Memaafkan secara psikologis mempunyai implikasi personal dan interpersonal yang sangat positif.  Dalam memaafkan ada proses individu berupaya mengatasi problem individual berupa kebencian dan dendam. Pada tingkat selanjutnya individu memilih sikap dan perilaku baik bahkan mengasihi pihak lain yang berbuat salah. Jadi, memaafkan mengandung pelepasan aspek negatif dalam ranah emosi, kognisi dan perilaku sosial seseorang terhadap yang lain. Dengan kata lain, memaafkan adalah strategi mengatasi hubungan yang rusak dengan dasar prososial.

Dalam aspek agama memaafkan memiliki dimensi spritual yang sangat tinggi. Dalam Islam perilaku memaafkan merupakan indikator dari ketakwaan seseorang. Sebagaiman disebutkan dalam al-Qur’an:

“Dan bersegeralah kamu kepada ampunan dari Tuhanmu dan kepada surga yang luasnya seluas langit dan bumi yang disediakan untuk orang-orang yang bertakwa, (yaitu) orang-orang yang menafkahkan (hartanya), baik di waktu lapang maupun sempit, dan orang-orang yang menahan amarahnya dan mema’afkan (kesalahan) orang.
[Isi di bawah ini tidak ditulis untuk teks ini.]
Lemma nsteps_rank_bound k x y : nsteps E (S k) x y → (rank y ≤ bound)%nat.
Proof.
  intros (w & _ & Hwy)%nsteps_inv_r. apply rank_lt in Hwy. lia.
Qed.

Lemma frontier_empty tp : frontier next (S bound) tp = [].
Proof.
  apply elem_of_nil_inv. intros y (x & _ & Hn)%frontier_spec.
  pose proof (nsteps_rank _ _ _ Hn). pose proof (nsteps_rank_bound _ _ _ Hn).
  lia.
Qed.

Lemma sweep_reach s y : y ∈ sweep next (S bound) [s] ↔ rtc E s y.
Proof.
  rewrite sweep_spec. split.
  - intros (k & _ & (x & ->%list_elem_of_singleton & Hn)%frontier_spec).
    by eapply rtc_nsteps_2.
  - intros [k Hn]%rtc_nsteps_1. exists k. split.
    + destruct k as [|k]; [lia|].
      pose proof (nsteps_rank _ _ _ Hn). pose proof (nsteps_rank_bound _ _ _ Hn).
      lia.
    + apply frontier_spec. exists s. split; [|done]. by apply list_elem_of_singleton.
Qed.

Hypothesis one_pred : ∀ x x' y, E x y → E x' y → x = x'.
Hypothesis next_NoDup : ∀ tp, NoDup tp → NoDup (next tp).

Lemma nsteps_same_length s y i j :
  nsteps E i s y → nsteps E j s y → i = j.
Proof.
  revert y j. induction i as [|i IH]; intros y j Hi Hj.
  - inversion Hi; subst. destruct j as [|j]; [done|].
    pose proof (nsteps_rank _ _ _ Hj). lia.
  - destruct j as [|j].
    + inversion Hj; subst. pose proof (nsteps_rank _ _ _ Hi). lia.
    + apply nsteps_inv_r in Hi as (w & Hi & Hwy).
      apply nsteps_inv_r in Hj as (w' & Hj & Hwy').
      assert (w = w') as <- by eauto. f_equal. eauto.
Qed.

Lemma frontier_S k tp : frontier next (S k) tp = next (frontier next k tp).
Proof. revert tp. induction k as [|k IH]; intros tp; [done|]. apply (IH (next tp)). Qed.

Lemma frontier_add j k tp :
  frontier next j (frontier next k tp) = frontier next (k + j) tp.
Proof. revert tp. induction k as [|k IH]; intros tp; [done|]. apply (IH (next tp)). Qed.

Lemma frontier_NoDup k tp : NoDup tp → NoDup (frontier next k tp).
Proof. revert tp. induction k as [|k IH]; intros tp ?; simpl; auto. Qed.

Lemma sweep_frontier n k tp :
  sweep next n (frontier next k tp) =
  match n with O => [] | S n' => frontier next k tp ++ sweep next n' (frontier next (S k) tp) end.
Proof. destruct n; [done|]. simpl. by rewrite <-frontier_S. Qed.

Lemma sweep_NoDup_from s n k : NoDup (sweep next n (frontier next k [s])).
Proof.
  revert k. induction n as [|n IH]; intros k; [constructor|].
  rewrite sweep_frontier. apply NoDup_app. split_and!.
  - apply frontier_NoDup, NoDup_singleton.
  - intros y (x & ->%list_elem_of_singleton & Hk)%frontier_spec
             (j & _ & Hj)%sweep_spec.
    rewrite frontier_add in Hj.
    apply frontier_spec in Hj as (x & ->%list_elem_of_singleton & Hjk).
    pose proof (nsteps_same_length _ _ _ _ Hk Hjk). lia.
  - apply IH.
Qed.

Lemma sweep_NoDup s n : NoDup (sweep next n [s]).
Proof. apply (sweep_NoDup_from s n 0). Qed.
End ranked.
End frontiers.

(** ** The condensed-tree search *)

Lemma children_in_spec tree tp y :
  y ∈ children_in tree tp ↔ ∃ x, x ∈ tp ∧ link tree x y.
Proof.
  unfold children_in, link. rewrite list_elem_of_fmap. split.
  - intros (r & -> & [Hp Hr]%list_elem_of_filter). eauto 6.
  - intros (x & Hx & r & Hr & <- & <-). exists r. split; [done|].
    by apply list_elem_of_filter.
Qed.

Lemma children_in_NoDup tree tp : one_parent tree → NoDup (children_in tree tp).
Proof.
  unfold one_parent, children_in. intros Hnd.
  eapply sublist_NoDup; [exact Hnd|]. apply fmap_sublist, sublist_filter.
Qed.

Lemma link_rank rank tree x y :
  ranked rank tree → link tree x y → (rank x < rank y ≤ rank_bound rank tree)%nat.
Proof.
  intros Hrk (r & Hr & <- & <-). split; [by apply Hrk|].
  unfold rank_bound. apply max_list_elem_of_le, list_elem_of_fmap. eauto.
Qed.

Lemma link_one_parent tree x x' y :
  one_parent tree → link tree x y → link tree x' y → x = x'.
Proof.
  intros Hnd (r & Hr & <- & <-) (r' & Hr' & <- & Hc). f_equal.
  apply list_elem_of_lookup in Hr as [i Hi]. apply list_elem_of_lookup in Hr' as [j Hj].
  assert (i = j) as ->.
  { eapply NoDup_lookup; [exact Hnd| |].
    - rewrite list_lookup_fmap, Hi. done.
    - rewrite list_lookup_fmap, Hj. simpl. by rewrite Hc. }
  congruence.
Qed.

Lemma bfs_cluster_loop_sweep tree n fuel acc tp :
  frontier (children_in tree) n tp = [] → (n ≤ fuel)%nat →
  bfs_cluster_loop fuel tree acc tp = Ret (acc ++ sweep (children_in tree) n tp).
Proof.
  revert fuel acc tp. induction n as [|n IH]; intros fuel acc tp Hn Hfuel.
  - simpl in Hn. subst tp. destruct fuel; simpl; by rewrite app_nil_r.
  - destruct tp as [|x tp].
    { rewrite (sweep_nil _ _ (children_in_spec tree)).
      destruct fuel; simpl; by rewrite app_nil_r. }
    destruct fuel as [|fuel]; [lia|]. simpl.
    rewrite (IH fuel); [|done|lia]. by rewrite <-(assoc_L (++)).
Qed.

Lemma bfs_cluster_returns rank tree s fuel :
  ranked rank tree → (rank_bound rank tree < fuel)%nat →
  _bfs_from_cluster_tree fuel tree s =
    Ret (sweep (children_in tree) (S (rank_bound rank tree)) [s]).
Proof.
  intros Hrk Hfuel. unfold _bfs_from_cluster_tree.
  rewrite (bfs_cluster_loop_sweep tree (S (rank_bound rank tree))); [done| |lia].
  eapply frontier_empty; [apply children_in_spec|].
  intros x y. by apply link_rank.
Qed.

Lemma bfs_cluster_reach rank tree s y :
  ranked rank tree →
  y ∈ sweep (children_in tree) (S (rank_bound rank tree)) [s] ↔ reachable tree s y.
Proof.
  intros Hrk. eapply sweep_reach; [apply children_in_spec|].
  intros x' y'. by apply link_rank.
Qed.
Allah menyukai orang-orang yang berbuat kebajikan.”  – (QS. Al-Imran: 133-134). Bahkan dalam ayat lain Tuhan menunjukkan keutamaan memaafkan melebihi sedekah secara fisik “Perkataan yang baik dan pemberian maaf lebih baik dari sedekah yang diiringi dengan sesuatu yang menyakitkan (perasaan si penerima). Allah Maha Kaya lagi Maha Penyantun.” – (QS. Al-Baqarah : 263).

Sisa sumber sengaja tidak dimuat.